Mouse embryonic fibroblasts (MEFs) were cultured as described previously [52]. Primary MEFs were synchronized by serum starvation (0.2% FBS) for 2 days and then released into cell cycle by supplement with 10% FBS. The cells were harvested at the time points indicated for RNA and protein extraction. HEK293 were cultured in the same medium as MEFs and transfected with FLAG- or HA-tagged PRC2 subunits using calcium phosphate. The cells were collected 48 h post-transfection for protein extraction. Mouse E14 ES cells were cultured in Glasgow Minimum Essential Medium supplemented with 15% fetal bovine serum, 1.0 mM l-glutamine, 0.1 mM minimal essential medium-nonessential amino acids, 0.1 mM β-mercaptoethanol, and leukemia inhibitory factor. The differentiation of ES cells with retinol acid treatment was performed as previously described [53].

Protein extraction, histone extraction, immunoprecipitation, and Western blotting

Protein or histone was prepared from MEFs or ESCs for Western blot analysis as described [54]. For immunoprecipitation assay, 200 μg protein extract from HEK293T cells was incubated with anti-FLAG (F3165, Sigma) or anti-HA (A190-108A, Bethyl Labs) conjugated protein A/G agarose beads (sc-2003, Santa Cruz Biotechnology). FLAG- or HA-tagged full-length coding fragments of EZH1, EZH2, PHF1, PHF19, JARID2, and RBBP4 were amplified from their cDNAs and cloned into an expression vector bearing CAG promoter.

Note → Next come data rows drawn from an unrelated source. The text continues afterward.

(* ===== verification/ItQueueOps.v ===== *)
(** * What the operations of a queue do to the blocks of a writer

    [wrep m w bs ms] says that the messages [ms] of writer [w] lie one after the
    other in its blocks [bs].  [allocBytes] adds a piece to the last of them,
    [itqRead] finds the pieces of the first, [release] drops it. *)

From S2P Require Import Prelude ItQueue ItQueueLayout.

Lemma Forall_end {A} (P : A → Prop) l x : Forall P (l ++ [x]) → P x.
Proof. intros [_ H]%Forall_app. by inversion H. Qed.

(** ** Chains of blocks *)

Section Chains.
Implicit Types (m : gmap positive ItBlock) (bs : blks).

Lemma chain_agree m m' bs : (∀ b, b ∈ bs.*1 → m' !! b = m !! b) → chain m bs → chain m' bs.
Proof.
  induction bs as [|[b s] bs IH]; intros A H; [done|]. destruct H as [E H]. cbn in A. split.
  - rewrite A; [done|by left].
  - apply IH; [|done]. intros x Hx. apply A. by right.
Qed.

Lemma chain_lookup m bs b s : chain m bs → (b, s) ∈ bs → ∃ nx, m !! b = Some (MkItBlock s nx).
Proof.
  induction bs as [|[b' s'] bs IH]; intros H Hb; [by apply elem_of_nil in Hb|].
  destruct H as [E H]. apply elem_of_cons in Hb as [[= -> ->]|Hb]; [by eexists|by apply IH].
Qed.

Lemma chain_last m bs b s : chain m (bs ++ [(b, s)]) → m !! b = Some (MkItBlock s None).
Proof. induction bs as [|[b' s'] bs IH]; cbn; intros [E H]; [done|by apply IH]. Qed.

Lemma chain_dom m bs b : chain m bs → b ∈ bs.*1 → b ∈ dom m.
Proof.
  intros H ([b' s] & -> & Hb)%list_elem_of_fmap. destruct (chain_lookup _ _ _ _ H Hb) as [nx E].
  apply elem_of_dom. by eexists.
Qed.

(** A new block after the last one. *)
Lemma chain_snoc m bs t s b sz :
  chain m (bs ++ [(t, s)]) → NoDup (bs ++ [(t, s)]).*1 → b ∉ dom m →
  chain (<[t := MkItBlock s (Some b)]> (<[b := MkItBlock sz None]> m)) ((bs ++ [(t, s)]) ++ [(b, sz)]).
Proof.
  intros H N Hb. rewrite <- app_assoc. cbn [app].
  assert (∀ x, x ∈ (bs ++ [(t, s)]).*1 → x ≠ b) as Hne by (intros x Hx ->; by apply Hb, (chain_dom m _ b H)).
  rewrite fmap_app in N. apply NoDup_app in N as (_ & N & _).
  induction bs as [|[b' s'] bs IH]; cbn [app chain].
  - split; [apply lookup_insert_eq|]. split; [|done]. rewrite lookup_insert_ne, lookup_insert_eq; [done|].
    apply Hne. set_solver.
  - cbn in H. destruct H as [E H]. split.
    + rewrite lookup_insert_ne by (intros ->; apply (N b'); [by left|cbn; set_solver]).
      rewrite lookup_insert_ne by (intros X; subst b'; by apply (Hne b); [left|]). rewrite E. by destruct bs.
    + apply IH; [done| |].
      * intros x Hx. apply N. by right.
      * intros x Hx. apply Hne. by right.
Qed.
End Chains.

(** ** Allocating *)

Lemma set_writer_writer s p w w' : set_writer (set_writer s p w) p w' = set_writer s p w'.
Proof. unfold set_writer. cbn. by rewrite insert_insert_eq. Qed.

Lemma set_blocks_same s : set_blocks s (it_blocks s) = s.
Proof. by destruct s. Qed.

Lemma it_writer_set s p w : it_writer (set_writer s p w) p = Ok w.
Proof. unfold it_writer, set_writer. cbn. by rewrite lookup_insert_eq. Qed.

Lemma i32_small' x : - 2 ^ 31 ≤ x < 2 ^ 31 → i32 x = x.
Proof. intros H. apply wraps_small; [done|]. exact H. Qed.

(** The fields that allocation does not touch. *)
Definition same_writer (w w' : ItWriter) : Prop :=
  iw_reader w' = iw_reader w ∧ iw_id w' = iw_id w ∧ iw_toSend w' = iw_toSend w ∧ iw_contents w' = iw_contents w.

(** How memory and the list of blocks grow. *)
Record grown (m : gmap positive ItBlock) (bs : blks) (m' : gmap positive ItBlock) (bs' : blks) : Prop := {
  gr_other : ∀ b, b ∈ dom m → b ∉ bs.*1 → m' !! b = m !! b;
  gr_size : ∀ b blk, m !! b = Some blk → ∃ nx, m' !! b = Some (MkItBlock (blk_size blk) nx);
  gr_new : ∀ b, b ∈ bs'.*1 → b ∈ bs.*1 ∨ b ∉ dom m;
  gr_dom : dom m' = dom m ∪ list_to_set bs'.*1;
  gr_app : ∃ x, bs' = bs ++ x;
}.

Lemma grown_refl m bs : chain m bs → grown m bs m bs.
Proof.
  intros H. split; try done.
  - intros b [s nx] E. by exists nx.
  - intros b Hb. by left.
  - apply set_eq. intros b. rewrite elem_of_union, elem_of_list_to_set. split; [by left|]. intros [|]; [done|by eapply chain_dom].
  - exists []. by rewrite app_nil_r.
Qed.

Lemma grown_trans m1 bs1 m2 bs2 m3 bs3 : grown m1 bs1 m2 bs2 → grown m2 bs2 m3 bs3 → grown m1 bs1 m3 bs3.
Proof.
  intros [O1 S1 N1 D1 [x1 A1]] [O2 S2 N2 D2 [x2 A2]]. split.
  - intros b Hb Hn. rewrite O2, O1; [done|done|done| |].
    + rewrite D1. set_solver.
    + intros Hb2. by destruct (N1 b Hb2).
  - intros b blk E. destruct (S1 b blk E) as [nx E2]. destruct (S2 _ _ E2) as [nx' E3]. by exists nx'.
  - intros b Hb. destruct (N2 b Hb) as [H|H]; [by apply N1|]. right. intros H'. apply H. rewrite D1. set_solver.
  - rewrite D2, D1. subst. rewrite !fmap_app. apply set_eq. intros b.
    rewrite !elem_of_union, !elem_of_list_to_set, !elem_of_app. naive_solver.
  - exists (x1 ++ x2). by rewrite A2, A1, app_assoc.
Qed.

Section Allocate.
Context (new : gset positive → positive) (new_fresh : ∀ D, new D ∉ D).

Lemma new_size n : piece_ok n → block_ok (new ∅, if IT_BLOCK_SZ <? n then n else IT_BLOCK_SZ).
Proof. unfold piece_ok, block_ok, PIECE_MAX, IT_BLOCK_SZ. cbn. intros H. destruct (Z.ltb_spec 4098 n); lia. Qed.

(** The state after [make_room]: the piece fits at the tail, and [pad] bytes of an
    earlier block are part of the message. *)
Record room (s : ItState) (w : ItWriter) (bs : blks) (ms : list amsg) (len n : Z)
    (m' : gmap positive ItBlock) (w' : ItWriter) (bs' : blks) (pad : Z) : Prop := {
  ro_grown : grown (it_blocks s) bs m' bs';
  ro_same : same_writer w w';
  ro_mlen : iw_mlen w' = Some (len + pad);
  ro_pad : 0 ≤ pad ≤ PIECE_MAX;
  ro_chain : chain m' bs';
  ro_hblk : iw_hblk w' = fst <$> head bs';
  ro_tblk : iw_tblk w' = fst <$> last bs';
  ro_nodup : NoDup bs'.*1;
  ro_sizes : Forall block_ok bs';
  ro_hoff : iw_hoff w' = iw_hoff w;
  ro_place : ∃ t sz r off, last bs' = Some (t, sz) ∧ 0 ≤ iw_toff w' ∧ iw_toff w' + n ≤ sz ∧
    laid bs' (iw_hoff w') ms r off ∧
    place r off n = Some ((t, iw_toff w'), pad + n, ([(t, sz)], iw_toff w' + n));
}.

Lemma grown_first m b blk : b ∉ dom m → grown m [] (<[b := blk]> m) [(b, blk_size blk)].
Proof.
  intros Hf. split.
  - intros x Hx _. apply lookup_insert_ne. by intros ->.
  - intros x e Ex. exists (blk_next e). rewrite lookup_insert_ne; [by destruct e|]. intros ->. apply Hf, elem_of_dom. by eexists.
  - intros x Hx. right. cbn in Hx. by apply list_elem_of_singleton in Hx as ->.
  - rewrite dom_insert_L. cbn. set_solver.
  - by eexists.
Qed.

Lemma grown_snoc m bs t sz b sz' : chain m (bs ++ [(t, sz)]) → b ∉ dom m →
  grown m (bs ++ [(t, sz)]) (<[t := MkItBlock sz (Some b)]> (<[b := MkItBlock sz' None]> m)) ((bs ++ [(t, sz)]) ++ [(b, sz')]).
Proof.
  intros C Hf. assert (t ∈ (bs ++ [(t, sz)]).*1) as Ht by (rewrite fmap_app; set_solver). split.
  - intros x Hx Hn. rewrite !lookup_insert_ne; [done| |]; by intros ->.
  - intros x e Ex. destruct (decide (x = t)) as [->|Hxt].
    + exists (Some b). rewrite lookup_insert_eq. rewrite (chain_last _ _ _ _ C) in Ex. by injection Ex as <-.
    + exists (blk_next e). rewrite !lookup_insert_ne; [by destruct e| |done]. intros ->. apply Hf, elem_of_dom. by eexists.
  - intros x. rewrite fmap_app, elem_of_app. intros [|Hx]; [by left|]. right. cbn in Hx. by apply list_elem_of_singleton in Hx as ->.
  - rewrite !dom_insert_L. apply set_eq. intros x.
    rewrite !elem_of_union, !elem_of_singleton, elem_of_list_to_set, (fmap_app _ (bs ++ _)), elem_of_app. cbn [fmap list_fmap fst].
    rewrite list_elem_of_singleton. split; [intros [->|[->|]]; auto|]. intros [|[Hx|]]; auto. right. right. by eapply chain_dom.
  - by eexists.
Qed.

Lemma first_room s p w ms n len : it_writers s !! p = Some w → wrep (it_blocks s) w [] ms → iw_mlen w = Some len → piece_ok n →
  ∃ m' w' bs', make_room new s p n = Ok (set_writer (set_blocks s m') p w') ∧ room s w [] ms len n m' w' bs' 0.
Proof.
  intros Ew [_ _ T _ _ [_ Ho] _ L] Em Hn. unfold make_room, it_writer. rewrite Ew. cbn [deref]. rewrite bind_Ok, T. cbn [last fmap option_fmap option_map].
  pose proof (new_size n Hn) as Hsz. unfold allocateBlock. set (sz := if IT_BLOCK_SZ <? n then n else IT_BLOCK_SZ) in *.
  set (b := new (dom (it_blocks s))). pose proof (new_fresh (dom (it_blocks s))) as Hf. fold b in Hf.
  destruct (laid_nil _ _ _ _ [(b, sz)] L) as (_ & _ & L'). assert (n ≤ sz) by (subst sz; destruct (Z.ltb_spec IT_BLOCK_SZ n); lia).
  eexists (<[b := MkItBlock sz None]> (it_blocks s)), _, [(b, sz)]. split; [reflexivity|].
  split; cbn [iw_hblk iw_tblk iw_toff iw_mlen iw_hoff set_blks]; try done.
  - by apply (grown_first _ b (MkItBlock sz None)).
  - by rewrite Z.add_0_r.
  - split; [apply lookup_insert_eq|done].
  - apply NoDup_singleton.
  - by apply Forall_singleton.
  - exists b, sz, [(b, sz)], 0. unfold piece_ok in Hn. split_and!; try done.
    { rewrite Ho in L'. exact L'. }
    unfold place. rewrite Z.sub_0_r, (proj2 (Z.ltb_ge _ _)) by lia. by rewrite !Z.add_0_l.
Qed.

Lemma next_room s p w bs t sz ms n len : it_writers s !! p = Some w → wrep (it_blocks s) w (bs ++ [(t, sz)]) ms →
  iw_mlen w = Some len → piece_ok n → 0 ≤ len → len + PIECE_MAX < 2 ^ 31 → sz - iw_toff w < n →
  ∃ m' w' bs', next_block new s p n (sz - iw_toff w) = Ok (set_writer (set_blocks s m') p w') ∧
    room s w (bs ++ [(t, sz)]) ms len n m' w' bs' (sz - iw_toff w).
Proof.
  intros Ew [C H T N F _ [To To'] L] Em Hn Hl0 Hl Hlt. unfold tail_of in L. rewrite last_snoc in *. cbn [fmap option_fmap option_map fst] in *.
  pose proof (Forall_end _ _ _ F) as Hb.
  unfold block_ok in Hb. cbn in Hb. pose proof (new_size n Hn) as Hsz. unfold piece_ok, PIECE_MAX in *.
  unfold next_block, allocateBlock. set (sz' := if IT_BLOCK_SZ <? n then n else IT_BLOCK_SZ) in *.
  set (b := new (dom (it_blocks s))). pose proof (new_fresh (dom (it_blocks s))) as Hf. fold b in Hf.
  unfold it_writer. cbn [it_writers set_blocks it_blocks]. rewrite Ew. cbn [deref]. rewrite bind_Ok, T. cbn [deref].
  rewrite bind_Ok. assert (t ≠ b) as Htb by (intros ->; apply Hf, (chain_dom _ _ b C); rewrite fmap_app; set_solver).
  rewrite lookup_insert_ne by done. rewrite (chain_last _ _ _ _ C). cbn [deref]. rewrite bind_Ok, Em. cbn [deref].
  rewrite bind_Ok. cbn [blk_size]. rewrite i32_small' by lia.
  assert (n ≤ sz') by (subst sz'; destruct (Z.ltb_spec IT_BLOCK_SZ n); lia).
  eexists (<[t := MkItBlock sz (Some b)]> (<[b := MkItBlock sz' None]> (it_blocks s))), _, ((bs ++ [(t, sz)]) ++ [(b, sz')]).
  split; [reflexivity|]. split; cbn [iw_hblk iw_tblk iw_toff iw_mlen iw_hoff set_blks set_mlen]; rewrite ?last_snoc; try done.
  - by apply grown_snoc.
  - unfold PIECE_MAX. lia.
  - by apply chain_snoc.
  - rewrite H. by destruct bs.
  - rewrite fmap_app. apply NoDup_app. split_and!; [done| |apply NoDup_singleton]. intros x Hx Hx'.
    cbn in Hx'. apply list_elem_of_singleton in Hx' as ->. apply Hf. by eapply chain_dom.
  - apply Forall_app. split; [done|by apply Forall_singleton].
  - exists b, sz', ([(t, sz)] ++ [(b, sz')]), (iw_toff w). split_and!; try done; try lia; [by apply laid_app|].
    cbn [app place]. rewrite (proj2 (Z.ltb_lt _ _)) by lia. rewrite (proj2 (Z.leb_le _ _)) by done. by rewrite Z.add_0_l.
Qed.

Immunostaining on cryosections and mouse ES cells

The immunostaining on testis cryosections is as described [54]. Ezh2KO and EzhDKO ES cells were transfected with FLAG-tagged EZH variants using Xfect™ mESC Transfection Reagent (631320, Clontech) according to manufacturer’s instruction. The cells were trypsinized and resuspended in ES cell medium 48 h post-transfection. ES cells were fixed on slides by adding three volumes of 2% PFA (containing 0.1% Triton X-100 and 100 mM sucrose in 1 × PBS) at 4 °C for 30 min. The slides were air-dried and stored at 4 °C for immunofluorescence assays.

Genome editing of Ezh variants by CRISPR-Cas9

sgRNAs targeting Ezh1 and Ezh2 were cloned into pX330-U6-Chimeric_BB-CBh-hSpCas9 (42230, Addgene) using Golden Gate assembly cloning strategy [55]. The modification of Ezh genes in ES cells followed the procedure as described [56]. Briefly, 5 × 104 E14 ES cells were cultured on 60 mm dishes for 1 day and then transfected with plasmids expressing Cas9 and sgRNAs, along with a plasmid expressing PGK-PuroR (Addgene, Cat. No. 31937) using FuGENE HD reagent (Promega) according to the manufacturer’s instructions. The cells were treated with 2 μg/ml puromycin for 2 days and recovered in normal culture medium until ES cell colonies grew up. Ezh1 targeted colonies were genotyped by PCR and verified by DNA sequencing. Ezh2 targeted colonies were screened by Western blot analysis and confirmed by DNA sequencing.